● **Assignment**
Look through the data below for the line with "Definition WL_NETDEV_SHADOW_MAGIC : Z", and transcribe it exactly together with each line after it up to and including the line with "Abbreviation nd_size := (WL236_NET_DEVICE_SIZEOF". Give nothing else.

━━━━━━━━

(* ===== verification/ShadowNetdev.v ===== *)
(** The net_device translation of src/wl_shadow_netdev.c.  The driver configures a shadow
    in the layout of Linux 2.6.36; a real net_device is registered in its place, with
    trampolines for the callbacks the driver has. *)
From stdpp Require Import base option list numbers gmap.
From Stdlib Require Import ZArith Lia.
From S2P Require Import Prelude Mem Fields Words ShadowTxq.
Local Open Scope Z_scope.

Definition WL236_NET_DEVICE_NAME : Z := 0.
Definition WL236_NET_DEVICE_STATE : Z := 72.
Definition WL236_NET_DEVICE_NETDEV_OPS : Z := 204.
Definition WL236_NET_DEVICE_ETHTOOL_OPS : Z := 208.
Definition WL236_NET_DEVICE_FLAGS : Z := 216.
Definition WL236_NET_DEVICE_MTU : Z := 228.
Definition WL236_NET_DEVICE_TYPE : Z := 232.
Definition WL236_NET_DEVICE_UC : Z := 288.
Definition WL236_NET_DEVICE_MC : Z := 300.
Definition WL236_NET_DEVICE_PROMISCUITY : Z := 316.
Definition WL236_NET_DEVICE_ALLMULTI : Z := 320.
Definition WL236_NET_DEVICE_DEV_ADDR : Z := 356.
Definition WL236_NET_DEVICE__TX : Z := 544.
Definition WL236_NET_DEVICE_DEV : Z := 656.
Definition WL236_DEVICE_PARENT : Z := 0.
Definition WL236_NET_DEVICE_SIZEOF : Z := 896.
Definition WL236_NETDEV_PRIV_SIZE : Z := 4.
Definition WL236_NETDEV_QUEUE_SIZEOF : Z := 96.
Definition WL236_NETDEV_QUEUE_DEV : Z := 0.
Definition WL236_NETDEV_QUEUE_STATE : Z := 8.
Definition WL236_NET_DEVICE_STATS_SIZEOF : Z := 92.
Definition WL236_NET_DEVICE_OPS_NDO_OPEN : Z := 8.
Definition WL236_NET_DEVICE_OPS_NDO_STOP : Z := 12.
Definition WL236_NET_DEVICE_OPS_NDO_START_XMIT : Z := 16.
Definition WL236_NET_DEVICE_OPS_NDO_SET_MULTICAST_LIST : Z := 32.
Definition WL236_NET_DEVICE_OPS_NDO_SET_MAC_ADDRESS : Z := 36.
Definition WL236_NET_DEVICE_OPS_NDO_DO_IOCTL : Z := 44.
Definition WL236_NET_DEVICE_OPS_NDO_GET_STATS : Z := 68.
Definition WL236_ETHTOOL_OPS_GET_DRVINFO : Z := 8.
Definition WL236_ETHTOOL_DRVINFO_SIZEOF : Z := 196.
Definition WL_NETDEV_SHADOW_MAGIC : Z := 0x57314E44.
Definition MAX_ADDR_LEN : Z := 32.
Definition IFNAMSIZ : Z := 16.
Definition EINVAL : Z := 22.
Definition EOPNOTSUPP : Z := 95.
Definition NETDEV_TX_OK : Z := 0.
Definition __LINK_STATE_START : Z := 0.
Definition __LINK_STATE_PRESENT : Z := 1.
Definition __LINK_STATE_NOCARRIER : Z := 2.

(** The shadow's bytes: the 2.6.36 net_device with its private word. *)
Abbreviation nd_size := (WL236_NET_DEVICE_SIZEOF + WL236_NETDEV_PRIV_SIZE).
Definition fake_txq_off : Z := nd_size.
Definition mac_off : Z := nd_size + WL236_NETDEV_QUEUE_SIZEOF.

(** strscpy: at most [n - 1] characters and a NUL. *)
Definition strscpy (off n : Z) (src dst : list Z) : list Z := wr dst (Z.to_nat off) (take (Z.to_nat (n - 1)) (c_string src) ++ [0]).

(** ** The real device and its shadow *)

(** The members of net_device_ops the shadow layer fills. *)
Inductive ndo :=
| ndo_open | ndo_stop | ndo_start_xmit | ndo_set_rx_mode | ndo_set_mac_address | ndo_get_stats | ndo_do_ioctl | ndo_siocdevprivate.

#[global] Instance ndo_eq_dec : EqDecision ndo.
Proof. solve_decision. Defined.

━━━━━━━━

● **Answer for the task**
Definition WL_NETDEV_SHADOW_MAGIC : Z := 0x57314E44.
Definition MAX_ADDR_LEN : Z := 32.
Definition IFNAMSIZ : Z := 16.
Definition EINVAL : Z := 22.
Definition EOPNOTSUPP : Z := 95.
Definition NETDEV_TX_OK : Z := 0.
Definition __LINK_STATE_START : Z := 0.
Definition __LINK_STATE_PRESENT : Z := 1.
Definition __LINK_STATE_NOCARRIER : Z := 2.

(** The shadow's bytes: the 2.6.36 net_device with its private word. *)
Abbreviation nd_size := (WL236_NET_DEVICE_SIZEOF + WL236_NETDEV_PRIV_SIZE).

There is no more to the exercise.